Inside Joycelyn Taylor’s one-room office in the Canarsie section of Brooklyn, there’s a bulletin board that reminds her daily of the goals she has for her business and what’s going to help her achieve them. The bottom line: She intends for her company, TaylorMade Contracting, to one day be earning $25 billion in revenues. A new contract financing loan fund from the city may help her get there.
“But I’m not thinking about it from the financial aspect,” says Taylor, who grew up in Pink Houses, a public housing complex not far from where she works today. “Think about the lives you’re going to be able to impact. When you are able to have access to those kinds of clients. The students you’re building schools for. The workers, the quality of life you’ll allow them to be able to have. A lot of people, and I get it, everybody works toward having goals, having nice things, this, that and whatever.
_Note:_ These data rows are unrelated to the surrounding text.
(** X6: the calls of a run that returns start with [populate_task] and the
    first [env.reset], and end with [env.terminate]; a run that stops at
    the progress bar returns no state, and [env.terminate] is not
    reached. *)
Theorem train_first_and_last_calls s (env0 : E) (es0 : X) (rng0 : G) :
  plot (hyper s) = false ->
  ((0 < epoch_length (hyper s) \/ n_epoch (hyper s) <= 0)%Z ->
   exists st calls,
     train s env0 es0 rng0 = Ok st /\
     log st
     = [CallPopulateTask; CallEnvReset] ++ calls ++ [CallEnvTerminate]) /\
  ((epoch_length (hyper s) <= 0 /\ 0 < n_epoch (hyper s))%Z ->
   train s env0 es0 rng0 = Raise AssertionError).
Proof.
  intros Hp. split.
  - intros Hl.
    destruct (train_run s env0 es0 rng0 Hp Hl)
      as (st & H0 & _ & _ & _ & _ & _ & _ & (calls & H7) & _).
    exists st, calls. now split.
  - intros [Hl Hn]. unfold train, start_worker. rewrite Hp.
    destruct (Z.to_nat (n_epoch (hyper s))) as [|n] eqn:Hk; [lia|].
    rewrite epochs_raises; [reflexivity|].
    rewrite initial_state_eq. exact Hl.
Qed.

(** X7: with [n_epoch] below 1, [train] resets the environment, terminates
    it and returns the trainer as it was: no action is chosen, nothing is
    stored, nothing is learnt. *)
Theorem train_without_epochs s (env0 : E) (es0 : X) (rng0 : G) :
  (n_epoch (hyper s) <= 0)%Z ->
  plot (hyper s) = false ->
  train s env0 es0 rng0
  = Ok (mkLoop s (env_terminate (fst (env_reset env0))) es0
          (pool_new (replay_pool_size (hyper s)) (observation_dim (hyper s))
             (action_dim (hyper s)))
          rng0 0%Z 0%Z 0 false (snd (env_reset env0))
          [CallPopulateTask; CallEnvReset; CallEnvTerminate]).
Proof.
  intros Hn Hp. unfold train, start_worker. rewrite Hp.
  replace (Z.to_nat (n_epoch (hyper s))) with 0%nat by lia.
  cbn [epochs]. rewrite initial_state_eq. reflexivity.
Qed.
Lemma calls_respect_the_owner_witness :
  owns Example.T1
    (interfere (callBy true Example.T2 (CallLock 800) 60 [])
       (world (Example.held true Example.T1 2 []))) /\
  lockCount_
    (mon (interfere (callBy true Example.T2 (CallLock 800) 60 [])
            (world (Example.held true Example.T1 2 [])))) = 2.
Proof.
  refine (proj1 (proj2 (calls_respect_the_owner true Example.T1 Example.T2 (CallLock 800)
                          60 [] (world (Example.held true Example.T1 2 [])) _ _)) _).
  - discriminate.
  - discriminate.
  - split; reflexivity.
Defined.

Lemma lock_hand_over_witness :
  exists s',
    lock true 110 Example.T1 600
      (mkState (world (Example.held false Example.T2 1 []))
         (unlocksAfter true Example.T2 110 100) []) = (Done tt, s') /\
    mon (world s') = mkMonitor 1 0 0 100 1 false /\
    forallb (hintEvent Example.T1) (trace s') = true.
Proof.
  destruct (lock_hand_over true Example.T1 Example.T2 600 110
              ltac:(discriminate) ltac:(discriminate) ltac:(discriminate)
              ltac:(discriminate) eq_refl ltac:(discriminate) eq_refl ltac:(lia)
              0 1 false ltac:(discriminate) ∅ 100 [] ltac:(lia) ltac:(lia))
    as (s' & log & Hrun & (_ & Hm & _) & Ht & Hlog).
  exists s'. split; [exact Hrun|]. split; [exact Hm|]. rewrite Ht. exact Hlog.
Defined.

Lemma notify_then_unlock_wakes_witness :
  exists s',
    (notify true 1 Example.T1 ;;; unlock true 1 Example.T1) (Example.waiting []) =
      (Done tt, s') /\
    onDeck_ (mon (world s')) = 300 /\
    contendersList_ (mon (world s')) = 600 /\
    waitersList_ (mon (world s')) = 702 /\
    trace s' = [EvPost 300].
Proof.
  destruct (notify_then_unlock_wakes true 1 Example.T1 (Example.waiting []))
    as (s' & Hrun & Hd & Hc & Hw & _ & _ & _ & Ht).
  - lia.
  - reflexivity.
  - split; reflexivity.
  - reflexivity.
  - discriminate.
  - reflexivity.
  - discriminate.
  - discriminate.
  - exists s'. split; [exact Hrun|]. split; [exact Hd|]. split; [exact Hc|].
    split; [exact Hw|exact Ht].
Defined.

Lemma wait_resume_wakes_witness :
  exists t',
    wait_resume true 70 Example.T1 3
      (mkState (mkWorld (mkMonitor 0 0 600 0 0 true) {[ 600 := mkNode 0 300 ]})
         (notifiesAfter true Example.T2 800 70 60) []) =
    (Done tt,
     mkState (mkWorld (mkMonitor 1 0 0 100 3 true) {[ 600 := mkNode 0 300 ]}) [] t').
Proof.
  assert (Hn : ({[ 600 := mkNode 0 300 ]} : gmap Z LinkedNode) !!! 600 =
               mkNode 0 (suspendSemaphore Example.T1)) by (vm_compute; reflexivity).
  destruct (wait_resume_wakes true Example.T1 Example.T2 600 800 70
              ltac:(discriminate) ltac:(discriminate) ltac:(discriminate) eq_refl
              ltac:(discriminate) eq_refl ltac:(lia) 0 true 3 0
              {[ 600 := mkNode 0 300 ]} 60 [] Hn ltac:(lia)) as [t' Hrun].
  exists t'. rewrite Hrun. reflexivity.
Defined.

Lemma notifyAll_then_unlock_wakes_oldest_witness :
  exists s',
    (notifyAll true 3 Example.T1 ;;; unlock true 3 Example.T1) (Example.waiting []) =
      (Done tt, s') /\
    onDeck_ (mon (world s')) = 304 /\
    trace s' = [EvPost 304] /\
    waitersList_ (mon (world s')) = 0 /\
    chain (nodes (world s')) (contendersList_ (mon (world s'))) [700] 600.
Proof.
  destruct (notifyAll_then_unlock_wakes_oldest true 3 Example.T1 (Example.waiting [])
              [700] 702)
    as (s' & Hrun & Hd & Ht & Hw & _ & Hc).
  - reflexivity.
  - split; reflexivity.
  - cbn. repeat split; discriminate.
  - repeat constructor.
  - cbn. lia.
  - reflexivity.
  - discriminate.
  - discriminate.
  - exists s'. split; [exact Hrun|]. split; [exact Hd|]. split; [exact Ht|].
    split; [exact Hw|exact Hc].
Defined.

Lemma finishUnlock_second_round_witness :
  finishUnlock true 2
    (mkState (mkWorld (mkMonitor 0 0 0 0 0 false) {[ 600 := mkNode 0 202 ]})
       [Example.quiet; Example.quiet; mkInterference (set_contendersList 600) false;
        Example.quiet] []) =
  (Done tt,
   mkState (mkWorld (mkMonitor 0 202 0 0 0 false)
              (<[ 600 := mkNode 0 202 ]> {[ 600 := mkNode 0 202 ]}))
     [] [EvPost 202]).
Proof.
  assert (Hn : ({[ 600 := mkNode 0 202 ]} : gmap Z LinkedNode) !!! 600 = mkNode 0 202)
    by (vm_compute; reflexivity).
  rewrite (finishUnlock_second_round true 2 _ Example.quiet Example.quiet
             (mkInterference (set_contendersList 600) false) Example.quiet).
  - cbn. unfold node_at. cbn. rewrite Hn. reflexivity.
  - lia.
  - reflexivity.
  - reflexivity.
  - left. reflexivity.
  - reflexivity.
  - discriminate.
  - reflexivity.
  - cbn. unfold node_at. cbn. rewrite Hn. discriminate.
Defined.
But we can’t take any of that with us.”
She and co-owner Larry Alexander built the company amid the wreckage left behind by Hurricane Sandy. The storm hit New York City on October 29, 2012, and by November 15, Taylor and Alexander had registered their new business. By December they had their first contract to rehab a storm-ravaged basement on Long Island. The partners were a perfect match, with Alexander’s decades of experience in home building and home improvement, and Taylor’s decades of experience in real estate and managing business operations — including 15 years at a New York state housing office.
They were able to use their life savings for some startup capital, but that financing wasn’t their first choice.
Joycelyn Taylor (Credit: NYC Small Business Services)
“It was interesting,” Taylor says of trying to getting to get a loan as a startup. “When you go out and you want to get a loan for a car or something else, that’s very easy to get. But when you want to get a loan for your business, it’s very, very challenging.”
Even after starting to earn revenue and posting multiple years of successful cash flow, Taylor says they’ve tried and been denied at least twice in requesting a line of credit from the large commercial bank that handles their business. That presents a major obstacle when trying to go for larger clients and projects.
“That really stunts the growth of a company because they can only do one job at a time,” says Gregg Bishop, commissioner of NYC’s Department of Small Business Services (SBS). “If you have some cushion where you can start one job, work on that job and bid on another and then you have multiple jobs happening, you’re expanding your ability to grow because you’re hiring additional people. That cash flow becomes more robust and you become a healthier company.”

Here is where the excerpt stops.